→ **PROMPT**: Below are the records; copy exactly the stretch from the line containing "- intros (H1 & H2 & H3). apply" through the line containing "as [Hj|[Hj' Hj]].", both ends included, and nothing else.

[Items listed in a dataset]
▼

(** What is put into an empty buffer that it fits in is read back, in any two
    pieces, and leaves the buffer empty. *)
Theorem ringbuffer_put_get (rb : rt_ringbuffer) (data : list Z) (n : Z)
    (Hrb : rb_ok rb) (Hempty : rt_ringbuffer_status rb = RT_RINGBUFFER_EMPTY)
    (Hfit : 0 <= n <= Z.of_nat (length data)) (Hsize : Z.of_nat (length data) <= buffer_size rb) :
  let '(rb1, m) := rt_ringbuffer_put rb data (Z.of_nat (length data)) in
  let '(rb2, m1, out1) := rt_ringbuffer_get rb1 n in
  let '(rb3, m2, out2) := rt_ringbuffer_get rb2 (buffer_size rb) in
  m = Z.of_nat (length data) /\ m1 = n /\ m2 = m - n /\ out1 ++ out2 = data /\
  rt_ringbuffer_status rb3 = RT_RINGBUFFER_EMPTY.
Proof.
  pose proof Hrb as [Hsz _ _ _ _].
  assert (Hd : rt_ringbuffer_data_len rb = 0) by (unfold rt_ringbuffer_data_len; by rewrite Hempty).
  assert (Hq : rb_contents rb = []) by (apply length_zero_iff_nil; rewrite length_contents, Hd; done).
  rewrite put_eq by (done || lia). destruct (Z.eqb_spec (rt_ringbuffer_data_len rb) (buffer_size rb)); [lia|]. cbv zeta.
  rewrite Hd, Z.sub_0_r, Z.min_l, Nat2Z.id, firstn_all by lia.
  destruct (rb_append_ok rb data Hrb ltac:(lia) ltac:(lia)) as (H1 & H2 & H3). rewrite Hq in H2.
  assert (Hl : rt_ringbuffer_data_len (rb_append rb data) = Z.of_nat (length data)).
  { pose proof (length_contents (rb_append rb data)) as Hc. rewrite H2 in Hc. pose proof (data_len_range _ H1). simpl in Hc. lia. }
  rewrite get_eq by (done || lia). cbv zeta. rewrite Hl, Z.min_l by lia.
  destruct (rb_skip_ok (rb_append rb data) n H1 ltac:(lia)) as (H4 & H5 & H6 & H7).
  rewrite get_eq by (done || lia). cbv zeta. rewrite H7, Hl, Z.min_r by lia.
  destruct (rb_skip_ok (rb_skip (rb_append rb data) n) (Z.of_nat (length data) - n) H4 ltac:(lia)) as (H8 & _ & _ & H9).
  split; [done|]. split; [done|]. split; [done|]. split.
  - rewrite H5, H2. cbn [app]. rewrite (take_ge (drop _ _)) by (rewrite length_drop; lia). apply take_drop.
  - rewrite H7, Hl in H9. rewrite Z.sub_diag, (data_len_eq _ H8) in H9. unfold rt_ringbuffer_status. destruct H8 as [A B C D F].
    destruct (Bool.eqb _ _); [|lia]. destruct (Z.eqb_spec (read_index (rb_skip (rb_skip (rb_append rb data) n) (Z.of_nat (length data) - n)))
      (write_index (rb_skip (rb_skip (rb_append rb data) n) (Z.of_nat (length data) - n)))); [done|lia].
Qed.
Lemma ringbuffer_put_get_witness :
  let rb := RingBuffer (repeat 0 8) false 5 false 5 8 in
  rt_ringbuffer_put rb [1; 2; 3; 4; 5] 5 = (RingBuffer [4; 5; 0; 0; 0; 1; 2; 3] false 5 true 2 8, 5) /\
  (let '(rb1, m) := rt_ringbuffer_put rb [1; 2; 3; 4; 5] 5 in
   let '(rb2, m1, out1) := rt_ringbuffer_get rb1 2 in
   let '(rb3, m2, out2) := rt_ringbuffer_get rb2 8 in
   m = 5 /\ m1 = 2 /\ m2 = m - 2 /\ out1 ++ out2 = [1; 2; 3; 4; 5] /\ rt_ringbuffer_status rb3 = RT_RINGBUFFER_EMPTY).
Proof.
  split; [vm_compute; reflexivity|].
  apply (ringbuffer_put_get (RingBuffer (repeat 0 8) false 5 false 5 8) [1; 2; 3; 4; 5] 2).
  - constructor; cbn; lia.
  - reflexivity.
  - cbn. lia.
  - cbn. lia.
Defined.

▲
▼

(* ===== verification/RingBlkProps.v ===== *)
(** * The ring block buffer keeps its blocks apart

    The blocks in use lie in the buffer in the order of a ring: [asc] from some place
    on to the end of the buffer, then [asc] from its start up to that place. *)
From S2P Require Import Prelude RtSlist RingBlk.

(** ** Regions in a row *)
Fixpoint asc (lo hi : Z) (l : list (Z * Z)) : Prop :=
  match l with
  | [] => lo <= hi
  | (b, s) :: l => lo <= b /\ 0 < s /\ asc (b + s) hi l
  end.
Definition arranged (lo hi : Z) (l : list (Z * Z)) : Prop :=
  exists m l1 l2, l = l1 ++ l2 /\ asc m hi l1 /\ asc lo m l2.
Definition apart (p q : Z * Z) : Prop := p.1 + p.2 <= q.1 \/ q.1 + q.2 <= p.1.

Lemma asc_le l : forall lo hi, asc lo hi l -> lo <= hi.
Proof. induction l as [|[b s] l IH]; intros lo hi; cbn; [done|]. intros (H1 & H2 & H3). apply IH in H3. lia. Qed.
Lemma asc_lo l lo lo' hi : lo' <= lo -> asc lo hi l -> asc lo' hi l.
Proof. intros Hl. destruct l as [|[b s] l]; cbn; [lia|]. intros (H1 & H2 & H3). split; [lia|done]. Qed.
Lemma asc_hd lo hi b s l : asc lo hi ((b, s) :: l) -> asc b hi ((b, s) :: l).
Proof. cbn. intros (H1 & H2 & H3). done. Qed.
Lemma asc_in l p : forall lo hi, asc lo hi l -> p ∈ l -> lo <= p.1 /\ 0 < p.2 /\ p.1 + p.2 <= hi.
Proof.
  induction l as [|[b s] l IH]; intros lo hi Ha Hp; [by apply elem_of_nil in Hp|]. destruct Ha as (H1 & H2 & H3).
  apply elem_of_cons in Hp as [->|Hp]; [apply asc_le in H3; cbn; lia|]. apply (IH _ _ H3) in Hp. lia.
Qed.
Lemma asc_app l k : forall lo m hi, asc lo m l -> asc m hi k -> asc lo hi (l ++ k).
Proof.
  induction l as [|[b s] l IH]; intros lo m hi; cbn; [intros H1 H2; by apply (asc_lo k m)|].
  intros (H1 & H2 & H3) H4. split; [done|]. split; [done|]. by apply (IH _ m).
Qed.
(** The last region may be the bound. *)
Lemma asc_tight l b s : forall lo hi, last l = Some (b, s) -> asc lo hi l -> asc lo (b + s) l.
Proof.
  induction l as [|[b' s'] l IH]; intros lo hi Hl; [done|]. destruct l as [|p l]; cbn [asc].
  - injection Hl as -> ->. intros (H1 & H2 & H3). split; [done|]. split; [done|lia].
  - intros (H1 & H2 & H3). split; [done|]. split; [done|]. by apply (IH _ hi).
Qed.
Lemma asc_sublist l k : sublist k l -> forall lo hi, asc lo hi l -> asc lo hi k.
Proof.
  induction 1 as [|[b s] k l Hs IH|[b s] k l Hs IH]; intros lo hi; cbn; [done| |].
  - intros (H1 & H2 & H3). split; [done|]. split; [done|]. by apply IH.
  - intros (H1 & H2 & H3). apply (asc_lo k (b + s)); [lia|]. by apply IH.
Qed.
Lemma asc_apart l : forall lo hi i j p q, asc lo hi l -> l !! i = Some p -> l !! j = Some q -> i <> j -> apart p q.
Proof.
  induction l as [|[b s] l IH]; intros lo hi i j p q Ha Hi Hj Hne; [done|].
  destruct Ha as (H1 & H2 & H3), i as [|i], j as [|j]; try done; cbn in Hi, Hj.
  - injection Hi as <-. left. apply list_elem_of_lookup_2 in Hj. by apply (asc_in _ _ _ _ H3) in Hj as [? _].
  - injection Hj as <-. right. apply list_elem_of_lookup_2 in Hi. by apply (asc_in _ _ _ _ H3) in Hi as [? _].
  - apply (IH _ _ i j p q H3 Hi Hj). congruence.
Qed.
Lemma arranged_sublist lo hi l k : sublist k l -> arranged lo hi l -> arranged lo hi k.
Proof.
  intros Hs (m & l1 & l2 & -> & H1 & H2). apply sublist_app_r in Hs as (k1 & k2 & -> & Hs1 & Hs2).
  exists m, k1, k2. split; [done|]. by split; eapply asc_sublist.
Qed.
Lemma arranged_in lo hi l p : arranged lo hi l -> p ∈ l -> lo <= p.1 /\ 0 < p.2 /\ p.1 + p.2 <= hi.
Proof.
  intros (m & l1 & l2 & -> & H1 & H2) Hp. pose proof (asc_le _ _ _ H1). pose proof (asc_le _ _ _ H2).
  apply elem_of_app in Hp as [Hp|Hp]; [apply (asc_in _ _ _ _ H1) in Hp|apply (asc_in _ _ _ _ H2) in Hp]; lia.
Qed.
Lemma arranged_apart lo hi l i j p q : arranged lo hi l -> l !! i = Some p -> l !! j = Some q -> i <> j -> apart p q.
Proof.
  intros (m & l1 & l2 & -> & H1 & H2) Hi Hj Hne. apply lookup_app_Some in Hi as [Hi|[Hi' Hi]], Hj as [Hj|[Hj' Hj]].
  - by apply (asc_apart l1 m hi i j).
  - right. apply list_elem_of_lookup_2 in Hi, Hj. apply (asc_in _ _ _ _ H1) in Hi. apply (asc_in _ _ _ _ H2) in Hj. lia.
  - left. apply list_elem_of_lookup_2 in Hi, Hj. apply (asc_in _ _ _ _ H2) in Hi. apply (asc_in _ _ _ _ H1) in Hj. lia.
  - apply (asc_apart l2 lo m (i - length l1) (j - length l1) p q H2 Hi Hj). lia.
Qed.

▲
▼

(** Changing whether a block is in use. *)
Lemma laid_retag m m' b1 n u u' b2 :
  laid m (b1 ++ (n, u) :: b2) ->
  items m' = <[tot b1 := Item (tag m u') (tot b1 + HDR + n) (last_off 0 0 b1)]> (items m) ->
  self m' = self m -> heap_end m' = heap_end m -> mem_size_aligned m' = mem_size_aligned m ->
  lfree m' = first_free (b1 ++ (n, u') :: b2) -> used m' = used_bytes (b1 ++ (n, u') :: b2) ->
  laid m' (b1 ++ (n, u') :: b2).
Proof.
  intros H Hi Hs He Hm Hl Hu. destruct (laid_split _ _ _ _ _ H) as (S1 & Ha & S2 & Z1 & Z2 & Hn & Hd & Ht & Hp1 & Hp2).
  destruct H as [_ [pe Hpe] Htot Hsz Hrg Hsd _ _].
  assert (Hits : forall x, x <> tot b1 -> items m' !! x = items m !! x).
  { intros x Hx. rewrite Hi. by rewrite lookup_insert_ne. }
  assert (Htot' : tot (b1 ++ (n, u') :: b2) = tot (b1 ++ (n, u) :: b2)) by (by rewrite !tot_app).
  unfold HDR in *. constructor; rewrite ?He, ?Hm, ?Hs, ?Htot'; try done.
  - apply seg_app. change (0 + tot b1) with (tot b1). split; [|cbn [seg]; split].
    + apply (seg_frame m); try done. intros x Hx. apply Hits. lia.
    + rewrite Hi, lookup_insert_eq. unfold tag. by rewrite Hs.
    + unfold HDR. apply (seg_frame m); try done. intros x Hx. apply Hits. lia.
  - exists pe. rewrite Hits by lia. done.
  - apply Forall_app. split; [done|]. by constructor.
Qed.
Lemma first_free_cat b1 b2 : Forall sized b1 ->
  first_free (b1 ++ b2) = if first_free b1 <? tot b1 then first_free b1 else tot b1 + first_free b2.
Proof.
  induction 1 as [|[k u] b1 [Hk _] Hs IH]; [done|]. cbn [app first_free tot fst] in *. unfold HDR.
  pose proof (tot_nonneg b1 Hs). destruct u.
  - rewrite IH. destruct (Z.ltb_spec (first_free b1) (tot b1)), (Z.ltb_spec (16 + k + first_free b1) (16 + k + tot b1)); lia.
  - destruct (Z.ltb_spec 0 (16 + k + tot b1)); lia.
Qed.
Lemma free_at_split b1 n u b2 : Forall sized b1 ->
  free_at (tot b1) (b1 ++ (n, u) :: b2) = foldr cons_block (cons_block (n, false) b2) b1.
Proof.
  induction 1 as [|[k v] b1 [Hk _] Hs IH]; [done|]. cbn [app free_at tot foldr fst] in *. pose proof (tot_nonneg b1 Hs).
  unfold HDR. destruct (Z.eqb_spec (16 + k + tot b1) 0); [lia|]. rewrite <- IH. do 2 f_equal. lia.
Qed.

▲

→ **SOLUTION FOR THIS PROBLEM**:
  - intros (H1 & H2 & H3). apply (asc_lo k (b + s)); [lia|]. by apply IH.
Qed.
Lemma asc_apart l : forall lo hi i j p q, asc lo hi l -> l !! i = Some p -> l !! j = Some q -> i <> j -> apart p q.
Proof.
  induction l as [|[b s] l IH]; intros lo hi i j p q Ha Hi Hj Hne; [done|].
  destruct Ha as (H1 & H2 & H3), i as [|i], j as [|j]; try done; cbn in Hi, Hj.
  - injection Hi as <-. left. apply list_elem_of_lookup_2 in Hj. by apply (asc_in _ _ _ _ H3) in Hj as [? _].
  - injection Hj as <-. right. apply list_elem_of_lookup_2 in Hi. by apply (asc_in _ _ _ _ H3) in Hi as [? _].
  - apply (IH _ _ i j p q H3 Hi Hj). congruence.
Qed.
Lemma arranged_sublist lo hi l k : sublist k l -> arranged lo hi l -> arranged lo hi k.
Proof.
  intros Hs (m & l1 & l2 & -> & H1 & H2). apply sublist_app_r in Hs as (k1 & k2 & -> & Hs1 & Hs2).
  exists m, k1, k2. split; [done|]. by split; eapply asc_sublist.
Qed.
Lemma arranged_in lo hi l p : arranged lo hi l -> p ∈ l -> lo <= p.1 /\ 0 < p.2 /\ p.1 + p.2 <= hi.
Proof.
  intros (m & l1 & l2 & -> & H1 & H2) Hp. pose proof (asc_le _ _ _ H1). pose proof (asc_le _ _ _ H2).
  apply elem_of_app in Hp as [Hp|Hp]; [apply (asc_in _ _ _ _ H1) in Hp|apply (asc_in _ _ _ _ H2) in Hp]; lia.
Qed.
Lemma arranged_apart lo hi l i j p q : arranged lo hi l -> l !! i = Some p -> l !! j = Some q -> i <> j -> apart p q.
Proof.
  intros (m & l1 & l2 & -> & H1 & H2) Hi Hj Hne. apply lookup_app_Some in Hi as [Hi|[Hi' Hi]], Hj as [Hj|[Hj' Hj]].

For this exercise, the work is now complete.